I wonder if she was riding sans helmet, with just her cute little hat on, and someone asked her if she wanted to be on TV. She says yes, and someone hands her a helmet so she doesn't look like a complete doofus.

Kinda backfired if that's the case.


----------



## Dave Moore (Apr 15, 2004)

brado1 said:


> maybe better ventilation when worn backwards :idea:


Holy crap thats funny!!!


----------



## bob (Jan 14, 2004)

The video is running on CNN.com. It's the video about the dead python in a park near Tampa. I saw it yesterday and wondered how long it would take to end up on passion.


----------



## mtbnewguy (Nov 29, 2004)

*dyslexia...*

never heard of helmet dyslexia before...


----------



## mattbikeboy (Jun 8, 2004)

keeb said:


> it's just hard to look at that poor woman without laughing out loud. It's gotta suck to spend your 15 seconds of fame looking like a dumbarse


You're a much better person than I am. I saw that video yesterday and immediately started to laugh out loud.  Imagine, your 15 seconds of national fame and you look like a dope. At least I only look like a dope around my family and my riding buddies. I guess that is why she is wearing the ball cap underneath -- we all know those pesky bike helmets aren't at all comfortable.

mbb


----------



## PaMtnBkr (Feb 28, 2005)

This is proof of natures process of natural selection! The gene pool is a bit shallow in this poor woman!


----------



## wg (Dec 20, 2003)

"Giro Roc Loc?.... yep its a workin'. Keeps this fool thing from slippin' off da back me head."


----------



## Joe Bagadonuts (Jul 1, 2005)

I love it when you point out someone's got a helmet on backwards and they argue with you about it... "No, it's right, you can tell by the _aerodynamics_. Duh."


----------



## Rivet (Sep 3, 2004)

I see this at least a couple times a year. A while back at the Interbike Dirt Demo, I was kicking back under a tree right across from a recumbant manufacturers tent. Me and a bunch of other people taking a break couldn't control our laughter after watching a guy put his helmet on backwards and go for a spin on one of those contraptions.


----------



## *rt* (Jan 15, 2004)

whoops! just got caught by a coworker for LOL! 

poor woman.

hehehe

rt


----------



## EscourtU (Aug 15, 2006)

Someone started with wearing a hat backwards. Then Criss Cross wore their pants backwards, and now someone wears their helmet backwards. WILL IT EVER END???


----------



## K'Endo (Dec 23, 2003)

God you guys are all a bunch of square-asses! Don't you know the cool people wear helmets backwards? Like ball caps, you need to make a statement about your total apathy for the "right" way to wear them in order to be cool.

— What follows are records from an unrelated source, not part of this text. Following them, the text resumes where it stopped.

Lemma compat_callees_agree_witness :
  (scripted_dispatch (address_run "/a.i64" "callees" 4096) (call_request "get_callees" [("address", vz 4096)]) call_state).1 =
    RpcResponse_ok "1" (Array [function_info_value {| fi_address := "0x1008"; fi_name := "sub_1008"; fi_size := 8 |}]).
Proof.
  refine (compat_callees_agree scripted_idat (λ _ _, true) (λ _ w, (Ok tt, w)) (λ _, None) (λ _ _ w, w) id
            (scripted_parse (address_run "/a.i64" "callees" 4096)) (λ _, Ok "") (λ _, "") (λ _, Ok "user.py") id (λ _, "")
            (λ _, "") fmt_dec (λ _, None) (λ _, None) call_api call_db (call_request "get_callees" [("address", vz 4096)])
            call_state call_session 4096 call_same eq_refl eq_refl eq_refl _ (scripted_executes _)).
  split; vm_compute; discriminate.
Defined.

Lemma compat_callers_cover_witness :
  ∃ l', (scripted_dispatch (address_run "/a.i64" "callers" 4104) (call_request "get_callers" [("address", vz 4104)]) call_state).1 =
          RpcResponse_ok "1" (Array (function_info_value <$> l')) ∧
        (∀ i, i ∈ [{| fi_address := "0x1000"; fi_name := "main"; fi_size := 8%Z |}] → i ∈ l').
Proof.
  destruct (compat_callers_cover scripted_idat (λ _ _, true) (λ _ w, (Ok tt, w)) (λ _, None) (λ _ _ w, w) id
              (scripted_parse (address_run "/a.i64" "callers" 4104)) (λ _, Ok "") (λ _, "") (λ _, Ok "user.py") id (λ _, "")
              (λ _, "") fmt_dec (λ _, None) (λ _, None) call_api call_db (call_request "get_callers" [("address", vz 4104)])
              call_state call_session 4104 (sample_fn 4104 4112 None)
              [{| fi_address := "0x1000"; fi_name := "main"; fi_size := 8 |}] call_same eq_refl eq_refl eq_refl)
    as (l' & H1 & H2 & _); [split; vm_compute; discriminate|reflexivity|reflexivity|apply scripted_executes|].
  by exists l'.
Defined.

Lemma compat_search_bytes_agrees_witness :
  (scripted_dispatch (search_run "/a.i64" "90 ??" 10)
     (call_request "search_bytes" [("pattern", VString "90 ??"); ("limit", vz 10)]) call_state).1 =
    RpcResponse_ok "1" (obj [("matches", Array [byte_match (4100, [144; 0])%Z]); ("count", vnat 1)]).
Proof.
  destruct (compat_search_bytes_agrees scripted_idat (λ _ _, true) (λ _ w, (Ok tt, w)) (λ _, None) (λ _ _ w, w) id
              (scripted_parse (search_run "/a.i64" "90 ??" 10)) (λ _, Ok "") (λ _, "") (λ _, Ok "user.py") id (λ _, "") (λ _, "")
              fmt_dec (λ _, None) (λ _, None) call_api call_db
              (call_request "search_bytes" [("pattern", VString "90 ??"); ("limit", vz 10)]) call_state call_session call_mem
              "90 ??" [Some 144%Z; None] 10 call_same eq_refl eq_refl eq_refl eq_refl eq_refl)
    as [_ H]; [split; vm_compute; discriminate|reflexivity|reflexivity|reflexivity|discriminate|reflexivity|
               apply scripted_executes|exact H].
Defined.

Lemma compat_disasm_agrees_witness :
  (scripted_dispatch (disasm_run "/a.i64" 4104 9) (call_request "disassemble" [("address", vz 4104); ("count", vz 9)]) call_state).1 =
    RpcResponse_ok "1" (obj [("disasm", VString (str_join newline [disasm_text 4104 "mov     r1, r2"; disasm_text 4108 "ret"]))]).
Proof.
  refine (compat_disasm_agrees scripted_idat (λ _ _, true) (λ _ w, (Ok tt, w)) (λ _, None) (λ _ _ w, w) id
            (scripted_parse (disasm_run "/a.i64" 4104 9)) (λ _, Ok "") (λ _, "") (λ _, Ok "user.py") id (λ _, "") (λ _, "")
            fmt_dec (λ _, None) (λ _, None) call_api call_db
            (call_request "disassemble" [("address", vz 4104); ("count", vz 9)]) call_state call_session 4104 9 call_same _
            eq_refl eq_refl eq_refl _ eq_refl _ (scripted_executes _));
    [|split; vm_compute; discriminate|split; vm_compute; discriminate].
  intros a line _. reflexivity.
Defined.

Lemma compat_string_xrefs_agree_witness :
  ∃ r, handle_xrefs_to_string id (Some call_db) "o" false true 0 1 64 = Ok r ∧
       (scripted_dispatch (string_run "/a.i64" "o" false true 0 1 64)
          (call_request "get_xrefs_to_string" [("query", VString "o"); ("limit", vz 1)]) call_state).1 =
         RpcResponse_ok "1" (obj [("strings", Array (string_xref_info_value <$> sxr_strings r)); ("total", vz (sxr_total r));
                                  ("next_offset", opt_vz (sxr_next_offset r))]).
Proof.
  refine (compat_string_xrefs_agree scripted_idat (λ _ _, true) (λ _ w, (Ok tt, w)) (λ _, None) (λ _ _ w, w) id
            (scripted_parse (string_run "/a.i64" "o" false true 0 1 64)) (λ _, Ok "") (λ _, "") (λ _, Ok "user.py") id (λ _, "")
            (λ _, "") fmt_dec (λ _, None) (λ _, None) call_api call_db
            (call_request "get_xrefs_to_string" [("query", VString "o"); ("limit", vz 1)]) call_state call_session "o" false true
            0 1 64 call_same eq_refl eq_refl eq_refl eq_refl eq_refl eq_refl eq_refl eq_refl _ _ eq_refl _ (scripted_executes _));
    [split; vm_compute; discriminate|split; vm_compute; discriminate|vm_compute; discriminate].
Defined.

Lemma compat_diff_agrees_witness :
  diff_pseudocode_script (λ _, "") call_api 4096 4104 =
    Wrote (obj [("function1", VString ("int main()" +:+ newline +:+ "{}"));
                ("function2", VString ("void sub()" +:+ newline +:+ "{}")); ("similarity_ratio", Number (Float ""));
                ("diff_lines", Array (VString <$> ["- int main()"; "+ void sub()"; "  {}"]))]).
Proof.
  exact (compat_diff_agrees (λ _, "") call_api 4096 4104 ("int main()" +:+ newline +:+ "{}") ("void sub()" +:+ newline +:+ "{}")
           eq_refl eq_refl eq_refl eq_refl).
Defined.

My prediction for next year, the cutting edge of cool will be to wear your bike helmet at a jaunty angle, with the visor bent upward.

Kn.


----------



## Dwight Moody (Jan 10, 2004)

*hat under helmet in Florida*

I don't know how people ride with hats under their helmets when it's above freezing. Makes me sweat just thinking about it.

And how she managed to get that helmet on like that puzzles the heck out of me. Did she put it on the right way and decide "that was too easy, it must go the other way"?


----------



## btadlock (Oct 3, 2005)

EscourtU said:


> . Then Criss Cross wore their pants backwards. WILL IT EVER END???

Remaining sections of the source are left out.